Junho aproxima-se rapidamente daquele ponto em que começará
a declinar. Tem sido uma árdua ascensão ao cume, mas cumprida a etapa a
velocidade da descida irá crescendo paulatinamente até que o mês se despenhe no
abismo negro de onde não há retorno. Deveria ter começado este texto de outra
maneira. Um pássaro canta e eu oiço-lhe o linguajar sem que dele perceba a
mensagem. Outros respondem-lhe numa conversa secreta sobre o rumo do mundo.
Para as aves, o mundo é diferente do nosso. Preocupam-se com os ares e a sua
atenção à terra é, por certo, menor que aquela que lhe damos.

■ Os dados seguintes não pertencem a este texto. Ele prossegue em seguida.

Lemma scan_picture_name (rels : gmap (option string) (option string))
    (pic : ET.element) (img : image) :
  scan_picture rels pic = OK (Some img) ->
  exists (rId : option string) (tgt : string),
    rels !! rId = Some (Some tgt)
    /\ name img = media_target_name (PyStr.split_last "/" tgt).
Proof.
  unfold scan_picture.
  destruct (match ET.find_desc_child _ _ pic with Some b => Some b | None => _ end)
    as [b |]; [| discriminate].
  destruct (rels !! ET.get b (qname ns_r "embed")) as [[tgt |] |] eqn:Er;
    cbn; try discriminate.
  destruct (read_position pic) as [pos | e]; cbn; [| discriminate].
  intros [= <-]. exists (ET.get b (qname ns_r "embed")), tgt. split; [exact Er |].
  reflexivity.
Qed.

(** X12: the name recorded for a picture is the [fig/] name of the last
    path component of a relationship target of the slide, and whenever that
    component is a regular file of [ppt/media] the copy loop writes a file
    of the recorded name. *)
Theorem image_names_copied_file (rels : gmap (option string) (option string))
    (pic : ET.element) (img : image) :
  scan_picture rels pic = OK (Some img) ->
  exists (rId : option string) (tgt : string),
    rels !! rId = Some (Some tgt)
    /\ name img = media_target_name (PyStr.split_last "/" tgt)
    /\ forall (A : Type) (entries : list (string * option A))
              (fig_dir : gmap string A) (content : A),
         In (PyStr.split_last "/" tgt, Some content) entries ->
         is_Some (copy_media (Some entries) fig_dir !! name img).
Proof.
  intros Hpic.
  destruct (scan_picture_name rels pic img Hpic) as (rId & tgt & Hr & Hname).
  exists rId, tgt. split; [exact Hr |]. split; [exact Hname |].
  intros A entries fig_dir content Hin. rewrite Hname.
  apply in_split in Hin. destruct Hin as (l1 & l2 & ->).
  cbn [copy_media]. rewrite fold_left_app. cbn [fold_left].
  apply copy_media_keeps. unfold copy_media_file. cbn [fst snd].
  rewrite lookup_insert_eq. eauto.
Qed.

Lemma lacks_append (sep : ascii) (a b : string) :
  lacks sep (a +:+ b) = (lacks sep a && lacks sep b)%bool.
Proof.
  induction a as [|c a IH]; [reflexivity |].
  rewrite append_cons. cbn [lacks]. rewrite IH. apply andb_assoc.
Qed.

Lemma lacks_take (sep : ascii) (n : nat) (s : string) :
  lacks sep s = true -> lacks sep (PyStr.take n s) = true.
Proof.
  revert s. induction n as [|n IH]; intros s; [reflexivity |].
  destruct s as [|c s]; [reflexivity |]. cbn [PyStr.take lacks].
  rewrite !andb_true_iff. intros [Hc Hs]. auto.
Qed.

Lemma after_last_lacks (sep : ascii) (s pre : string) :
  lacks sep pre = true -> lacks sep (PyStr.after_last sep s (pre +:+ s)) = true.
Proof.
  revert pre. induction s as [|c s IH]; intros pre Hpre; cbn [PyStr.after_last].
  - now rewrite append_empty_r.
  - destruct (Ascii.eqb c sep) eqn:E.
    + apply (IH ""). reflexivity.
    + replace (pre +:+ String c s) with ((pre +:+ String c "") +:+ s)
        by (now rewrite append_assoc).
      apply IH. rewrite lacks_append, Hpre. cbn. now rewrite E.
Qed.

(** X13: the name of a recorded image has no directory part (it holds no
    [/]) and never has the extension [.jfif], in any letter case. *)
Theorem image_name_is_basename (rels : gmap (option string) (option string))
    (pic : ET.element) (img : image) :
  scan_picture rels pic = OK (Some img) ->
  lacks "/" (name img) = true
  /\ PyStr.endswith (PyStr.lower (name img)) ".jfif" = false.
Proof.
  intros Hpic. destruct (scan_picture_name rels pic img Hpic) as (rId & tgt & _ & ->).
  split; [| apply media_target_name_not_jfif].
  assert (Hbase : lacks "/" (PyStr.split_last "/" tgt) = true)
    by (apply (after_last_lacks "/" tgt ""); reflexivity).
  unfold media_target_name. destruct (PyStr.endswith _ _); [| exact Hbase].
  rewrite lacks_append. apply andb_true_iff. split; [| reflexivity].
  now apply lacks_take.
Qed.

Lemma image_name_is_basename_witness :
  lacks "/" "image1.jpg" = true
  /\ PyStr.endswith (PyStr.lower "image1.jpg") ".jfif" = false.
Proof.
  apply (image_name_is_basename
           {[ Some "rId2" := Some "../media/image1.JFIF" ]}
           (Sample.picture "rId2" "600000" "1500000" "9000000" "4000000")
           {| name := "image1.jpg";
              position := {| Position.x := 600000; Position.y := 1500000;
                             Position.width := 9000000;
                             Position.height := 4000000 |} |}).
  vm_compute. reflexivity.
Defined.

Lemma image_names_copied_file_witness :
  exists (rId : option string) (tgt : string),
    ({[ Some "rId2" := Some "../media/image1.JFIF";
        Some "rId1" := Some "../slideLayouts/slideLayout2.xml" ]}
       : gmap (option string) (option string)) !! rId = Some (Some tgt)
    /\ "image1.jpg" = media_target_name (PyStr.split_last "/" tgt)
    /\ forall (A : Type) (entries : list (string * option A))
               (fig_dir : gmap string A) (content : A),
          In (PyStr.split_last "/" tgt, Some content) entries ->
          is_Some (copy_media (Some entries) fig_dir !! "image1.jpg").
Proof.
  apply (image_names_copied_file
           {[ Some "rId2" := Some "../media/image1.JFIF";
              Some "rId1" := Some "../slideLayouts/slideLayout2.xml" ]}
           (Sample.picture "rId2" "600000" "1500000" "9000000" "4000000")
           {| name := "image1.jpg";
              position := {| Position.x := 600000; Position.y := 1500000;
                             Position.width := 9000000;
                             Position.height := 4000000 |} |}).
  vm_compute. reflexivity.
Defined.

(** ** Slide numbers are integers *)

Lemma startswith_append (d r : string) : PyStr.startswith (d +:+ r) d = true.
Proof.
  induction d as [|c d IH]; [apply startswith_empty |].
  rewrite append_cons. cbn [PyStr.startswith]. now rewrite Ascii.eqb_refl.
Qed.

Lemma startswith_split (s p : string) :
  PyStr.startswith s p = true -> s = p +:+ PyStr.drop (String.length p) s.
Proof.
  revert s. induction p as [|a p IH]; intros s H; [reflexivity |].
  destruct s as [|b s]; [discriminate |]. cbn [PyStr.startswith] in H.
  apply andb_true_iff in H. destruct H as [Hab Hs]. apply Ascii.eqb_eq in Hab. subst b.
  rewrite append_cons. cbn [String.length PyStr.drop]. f_equal. now apply IH.
Qed.

Lemma drop_append (d r : string) : PyStr.drop (String.length d) (d +:+ r) = r.
Proof. induction d as [|c d IH]; [reflexivity | exact IH]. Qed.

Lemma diverge_append (a b r : string) :
  diverge a b = true -> PyStr.startswith (a +:+ r) b = false.
Proof.
  unfold diverge. revert b. induction a as [|c a IH]; intros b H.
  - rewrite startswith_empty, andb_false_r in H. discriminate.
  - destruct b as [|c' b]; [discriminate |].
    rewrite append_cons. cbn [PyStr.startswith] in *.
    destruct (Ascii.eqb_spec c' c) as [-> | Hne]; [| reflexivity].
    rewrite Ascii.eqb_refl in H. cbn [andb] in *. now apply IH.
Qed.

Lemma diverge_sym (a b : string) : diverge a b = diverge b a.
Proof. unfold diverge. apply andb_comm. Qed.

Lemma first_digit_In (table : list (string * Z)) (s : string) (d : string * Z) :
  PyStr.first_digit table s = Some d ->
  In d table /\ PyStr.startswith s (fst d) = true.
Proof.
  induction table as [|e table IH]; cbn [PyStr.first_digit]; [discriminate |].
  destruct (PyStr.startswith s (fst e)) eqn:E.
  - intros [= <-]. split; [now left | exact E].
  - intros H. destruct (IH H) as [Hin Hs]. split; [now right | exact Hs].
Qed.

(** In a table no entry of which is a prefix of another, a text that
    starts with an entry is read as that entry. *)
Lemma first_digit_found (table : list (string * Z)) (d : string * Z) (r : string) :
  pairwise_diverge (map fst table) = true ->
  In d table ->
  PyStr.first_digit table (fst d +:+ r) = Some d.
Proof.
  induction table as [|e table IH]; intros Hpair Hin; [destruct Hin |].
  cbn [map pairwise_diverge] in Hpair. apply andb_true_iff in Hpair.
  destruct Hpair as [Hhead Htail]. cbn [PyStr.first_digit].
  destruct Hin as [-> | Hin]; [now rewrite startswith_append |].
  assert (Hd : diverge (fst e) (fst d) = true).
  { apply (proj1 (forallb_forall _ _) Hhead). now apply in_map. }
  rewrite diverge_sym in Hd. rewrite (diverge_append _ _ r Hd). now apply IH.
Qed.

Lemma decimal_digits_diverge : pairwise_diverge (map fst PyStr.decimal_digits) = true.
Proof. vm_compute. reflexivity. Qed.

Lemma decimal_digits_apart :
  forallb (fun d => apart_from_blanks (fst d)) PyStr.decimal_digits = true.
Proof. vm_compute. reflexivity. Qed.

Lemma leading_digit_empty : PyStr.leading_digit "" = None.
Proof. vm_compute. reflexivity. Qed.

Lemma leading_digit_found (d : string * Z) (r : string) :
  In d PyStr.decimal_digits -> PyStr.leading_digit (fst d +:+ r) = Some d.
Proof. apply first_digit_found, decimal_digits_diverge. Qed.

Lemma decimal_digit_apart (d : string) :
  is_decimal_digit d -> apart_from_blanks d = true.
Proof.
  intros [v Hin].
  exact (proj1 (forallb_forall _ _) decimal_digits_apart (d, v) Hin).
Qed.

Lemma decimal_digit_length (d : string) :
  is_decimal_digit d -> (1 <= String.length d)%nat.
Proof.
  intros Hd. apply decimal_digit_apart in Hd. unfold apart_from_blanks in Hd.
  destruct d; [discriminate Hd | cbn; lia].
Qed.

Lemma first_prefix_none (ws : list string) (s : string) :
  (forall w, In w ws -> PyStr.startswith s w = false) ->
  PyStr.first_prefix ws s = None.
Proof.
  induction ws as [|w ws IH]; intros H; [reflexivity |].
  cbn [PyStr.first_prefix]. rewrite (H w) by now left.
  apply IH. intros w' Hw'. apply H. now right.
Qed.

Lemma lstrip_fuel_none (fuel : nat) (ws : list string) (s : string) :
  PyStr.first_prefix ws s = None -> PyStr.lstrip_fuel fuel ws s = s.
Proof. intros H. destruct fuel; cbn [PyStr.lstrip_fuel]; [reflexivity | now rewrite H]. Qed.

Consta que a
espécie humana anda muito preocupada com a questão das estátuas. Uns erguem,
outros derrubam e quando os que derrubam erguem as suas, haverá outros que as
derrubarão. Imagino que estes tempos de pandemia tenham diminuído as
possibilidades de ocupação humana e, sem que fazer, a humanidade preocupa-se com
estátuas. Faz sentido, pois elas são como espelhos que nos reproduzem e, como
os malditos espelhos que multiplicam a humanidade, isto é a citação de uma
citação apócrifa, elas mostram-nos a nossa horrível carantonha. Para me
disfarçar, saí à rua não de máscara mas de panamá, se é que aquilo que pus na
cabeça pode receber tal nome. Comprei-o o ano passado à porta de uma praia do
Algarve. Vendiam-nos a dez euros. Todos iguais, fabricados numa república
popular asiática e todos de papel. Pensei que no fim daquele dia teria de o mandar
reciclar junto com os jornais e o cartão. Enganei-me. Usei-o hoje e tem ar de
que ainda resistirá a mais uma dúzia de usos. O almoço será mais tarde, uma
honra concedida ao Santo António por injunção das minhas netas. Já enfeitaram o
lugar do repasto e cheira a sardinha assada. Leio o boletim epidemiológico como
se lesse o meteorológico. Apesar do sol, o tempo está longe de ser benevolente.
Continuam os raios e os coriscos. Hoje é sábado, dia 13 de Junho. O mundo
caminha desatinado, mas isso não é uma novidade. Sento-me e olho o espectáculo
sem presunção de compreendê-lo. Fui educado na terrível tradição daqueles que
vão ao estádio não para competir nem para fazer negócio, mas apenas para ver.
Também esta frase é o resultado de uma citação apócrifa, tal como eu.